(Instructions for the task): Pull every line from the records that has the word "list" in it.

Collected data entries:
Content starts

(** ** The loop *)
Lemma read_next_spec version c r : hc_reader c = Some r → br_ok r →
  match read_next endpoint version c with
  | (Ok (request, phase), c') => same_talk c c' ∧ pending_ok (unread_all r) request phase c'
  | (Err _, c') => ∃ o, said c c' (hc_answers c) [] o ∧ session version (unread_all r) (hc_answers c) [] o
  | _ => False
  end.
Proof.
  intros Hr Hok. unfold read_next. rewrite Hr. unfold read_http_request.
  pose proof (read_request_spec endpoint true HTTP1_INLINE_BODY_LIMIT r Hok ltac:(done)) as Hs.
  pose proof (streaming_buffer true HTTP1_INLINE_BODY_LIMIT r) as Hb.
  assert (∀ r', ∃ o, said c (hc_set_reader (Some r') c) (hc_answers c) [] o ∧ session version (unread_all r) (hc_answers c) [] o) as Hend.
  { intros r'. exists []. split; [by apply said_nothing|]. apply (session_over _ _ _ 400). apply prefix_nil. }
  destruct (read_http_request_with_options _ _ _ r) as [[[[request phase]|]|e| |] r']; [| |destruct e as [|detail|e]|done|done];
    try apply Hend.
  - destruct Hs as (Hok' & head & len & read & Hhead & Hparse & Hall & Hlim & Hph). split; [done|].
    exists r', len, head, read. split_and!; try done. intros prefix n ->. by eapply Hb.
  - destruct (classify_http_error_status detail) as [status|]; [|apply Hend].
    set (c1 := hc_set_reader (Some r') c). unfold refuse_invalid.
    pose proof (ignored_spec c1 version status false (lit "invalid HTTP request") []) as Hi.
    unfold mbind, stateful_bind. destruct (send_anyway _ c1) as [[u|x| |] c2]; try done;
      destruct Hi as (_ & k & Hk & Hsaid); exists k; (split; [by destruct Hsaid|by apply (session_over _ _ _ status)]).
Qed.

Lemma serve_loop_session version fuel c : conn_ok c → Forall answer_ok (hc_answers c) → (length (ahead c) < fuel)%nat →
  match serve_loop endpoint fuel version None c with
  | (Err _, c') => ∃ answers queue o, said c c' answers queue o ∧
      (body_there c → session version (ahead c) (hc_answers c) queue o) ∧ (¬ body_there c → queue = [] ∧ o = [])
  | _ => False
  end.
Proof.
  revert c. induction fuel as [|fuel IH]; intros c Hok Ha Hf; [lia|]. cbn [serve_loop]. unfold next_request.
  pose proof (await_reader_spec c Hok) as Hw. unfold mbind, stateful_bind.
  destruct (await_reader c) as [[u|x| |] c1] eqn:Ew; try done.
  2: { destruct Hw as [-> Htalk]. exists (hc_answers c), [], []. split; [by apply said_nothing|]. split; [|done].
       intros Hb. apply (session_over _ _ _ 400). apply prefix_nil. }
  destruct Hw as (Htalk & Hok1 & Hahead & Hb & r & Hr). pose proof (said_nothing _ _ Htalk) as Hs1.
  destruct Htalk as (_ & Ha1 & _). unfold conn_ok in Hok1. unfold ahead in Hahead. rewrite Hr in Hok1, Hahead. fold (ahead c) in Hahead.
  pose proof (read_next_spec version c1 r Hr Hok1) as Hn. rewrite Hahead, Ha1 in Hn.
  destruct (read_next endpoint version c1) as [[[request phase]|x| |] c2]; try done.
  2: { destruct Hn as (o & Hs2 & Hn). exists (hc_answers c), [], o. split; [exact (said_trans _ _ _ _ _ [] [] [] o Hs1 Hs2)|].
       split; [done|]. intros Hno. by destruct Hno. }
  destruct Hn as [Htalk2 Hp]. pose proof (said_quiet _ _ _ _ _ _ Hs1 Htalk2) as Hs2. destruct Htalk2 as (_ & Ha2 & _).
  assert (hc_answers c2 = hc_answers c) as Hac by (by rewrite Ha2, Ha1).
  pose proof (serve_request_spec version (ahead c) request phase c2 Hp ltac:(by rewrite Hac)) as Hround. cbn [fst snd].
  unfold round_result in Hround. rewrite Hac in Hround. destruct (serve_request endpoint request phase c2) as [[v|x| |] c3]; try done.
  - destruct Hround as (Hok3 & Ha3 & [Hlen _] & queued & o & Hs3 & Hcut & Hnext). specialize (IH c3 Hok3 Ha3 ltac:(lia)).
    destruct (serve_loop endpoint fuel version None c3) as [[w|x| |] c4]; try done.
    destruct IH as (answers & queue & o' & Hs4 & Hthere & Hgone).
    exists answers, (queued ++ queue), (o ++ o'). split; [exact (said_trans _ _ _ _ _ [] _ [] _ Hs2 (said_trans _ _ _ _ _ _ _ _ _ Hs3 Hs4))|].
    split; [|intros Hno; by destruct Hno]. intros _. destruct (decide (body_there c3)) as [Hb3|Hb3].
    + apply Hnext; [done|]. by apply Hthere.
    + destruct (Hgone Hb3) as [-> ->]. rewrite !app_nil_r. by apply Hcut.
  - destruct Hround as (answers & queue & o & Hs3 & Hsess). exists answers, queue, o.
    split; [exact (said_trans _ _ _ _ _ [] queue [] o Hs2 Hs3)|]. split; [done|]. intros Hno. by destruct Hno.
Qed.

Lemma handshake_streaming st0 h st : parse_http_handshake endpoint st0 = (Ok h, st) →
  ∀ prefix n, hh_body h = NeedsStreaming prefix n → hh_prefetched h = [].
Proof.
  unfold parse_http_handshake. pose proof (streaming_buffer false HTTP1_INLINE_BODY_LIMIT (mkBufReader [] st0 1024)) as Hb.
  destruct (read_http_request_with_options _ _ _ _) as [[[[request body]|]|e| |] r]; try done. cbv zeta.
  destruct body as [bytes|prefix n|]; [by case_match; [|intros [= <- <-]]| |by intros [= <- <-]].
  intros [= <- <-] prefix' n' [= <- <-]. by eapply Hb.
Qed.

(** C21: serving an HTTP/1 connection is a session, for every client, socket and
    application: requests are read off the connection one behind the other, each
    from the octet after the body of the one before, so no octet of a body is
    ever taken for a request; each is refused or handed over with exactly its
    body, and answered by one response before the next is looked at; what goes out
    is these responses in order, the last of them possibly cut; and it goes on
    only after a whole response to a whole request that keeps the connection
    alive, or that failed a transport requirement.  Serving always ends or waits
    for the application or the socket. *)
Theorem http_connection_refines st0 h st w answers : front_ok st0 → parse_http_handshake endpoint st0 = (Ok h, st) →
  Forall answer_ok answers →
  match serve_http_connection endpoint h st w answers with
  | (Err _, c) => ∃ o, out (hc_writer c) = out w ++ o ∧
      session (req_version (hh_request h)) (unread st0) answers (over_body body_octets <$> hc_queue c) o
  | _ => False
  end.
Proof.
  intros Hok0 Eh Ha. pose proof (parse_http_handshake_spec endpoint st0 Hok0) as Hspec.
  pose proof (handshake_streaming _ _ _ Eh) as Hpre. rewrite Eh in Hspec.
  destruct Hspec as (Hok & (head & len & read & Hhead & Hparse & Hall & Hlim & Hph) & _). unfold serve_http_connection.
  set (all := unread st0) in *.
  set (st1 := if bool_decide (hh_prefetched h = []) then st else buffer_front st (hh_prefetched h)).
  assert (front_ok st1 ∧ unread st1 = hh_prefetched h ++ unread st) as [Hok1 Hu].
  { unfold st1. case_bool_decide as E; [by rewrite E|]. split; [by apply buffer_front_ok|]. by apply unread_buffer_front. }
  clearbody st1. rewrite <-Hu in Hall.
  set (c := mkHttpConnection (Some (buf_reader st1)) None w false answers []).
  assert (pending_ok all (hh_request h) (hh_body h) c) as Hp.
  { exists (buf_reader st1), len, head, read. by split_and!. }
  remember (S (length (unread st1))) as fuel eqn:Efuel.
  cbn [serve_loop]. unfold mbind, stateful_bind, mret, stateful_ret. cbn [fst snd].
  pose proof (serve_request_spec (req_version (hh_request h)) all _ _ c Hp Ha) as Hround. unfold round_result in Hround.
  destruct (serve_request endpoint (hh_request h) (hh_body h) c) as [[v|x| |] c1]; try done.
  - destruct Hround as (Hok2 & Ha2 & [_ Hlen] & queued & o & Hs & Hcut & Hnext).
    pose proof (serve_loop_session (req_version (hh_request h)) fuel c1 Hok2 Ha2) as Hl.
    change (ahead c) with (unread st1) in Hlen. specialize (Hl ltac:(lia)).
    destruct (serve_loop endpoint _ _ None c1) as [[y|x| |] c2]; try done.
    destruct Hl as (answers' & queue & o' & Hs2 & Hthere & Hgone). pose proof (said_trans _ _ _ _ _ _ _ _ _ Hs Hs2) as (_ & Hq & Ho).
    simpl in Hq. exists (o ++ o'). split; [done|]. rewrite Hq. destruct (decide (body_there c1)) as [Hb|Hb].
    + apply Hnext; [done|]. by apply Hthere.
    + destruct (Hgone Hb) as [-> ->]. rewrite !app_nil_r. by apply Hcut.
  - destruct Hround as (answers' & queue & o & (_ & Hq & Ho) & Hsess). exists o. split; [done|]. simpl in Hq. by rewrite Hq.
Qed.
End session.

(** ** Examples *)

(** A parser of two requests: the first has a body of eighteen octets, the second
    closes the connection. *)
Definition demo_requests : HttpParseLib := {|
  http_parse bytes :=
    match bytes with
    | 0x50 :: _ => HttpComplete (Some (lit "GET")) (Some (lit "/api/x")) (Some 1) [(lit "Content-Length", lit "18"); (lit "Authorization", lit "Bearer t")]
    | 0x47 :: _ => HttpComplete (Some (lit "GET")) (Some (lit "/none")) (Some 1) [(lit "Connection", lit "close")]
    | _ => HttpInvalid
    end;
|}.

(** The body looks like a request of its own. *)
Definition demo_decoy : list Z := lit "GET / HTTP/1.1" ++ CRLF2.
Definition demo_pipeline : list Z :=
  lit "POST /api/x HTTP/1.1" ++ CRLF2 ++ demo_decoy ++ lit "GET /none HTTP/1.1" ++ CRLF2.
Definition demo_client_stream : IoStream :=
  IoStream_plain [RBytes (take 30 demo_pipeline); RBytes (drop 30 demo_pipeline)] [] (inr true).
Definition demo_app : list app_answer := [AppAnswers (demo_dispatch StreamingBody) demo_events; AppAnswers (demo_dispatch (BufferedBody [0x68; 0x69])) []].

Content ends

(Task output):
Definition demo_decoy : list Z := lit "GET / HTTP/1.1" ++ CRLF2.
Definition demo_pipeline : list Z :=
Definition demo_app : list app_answer := [AppAnswers (demo_dispatch StreamingBody) demo_events; AppAnswers (demo_dispatch (BufferedBody [0x68; 0x69])) []].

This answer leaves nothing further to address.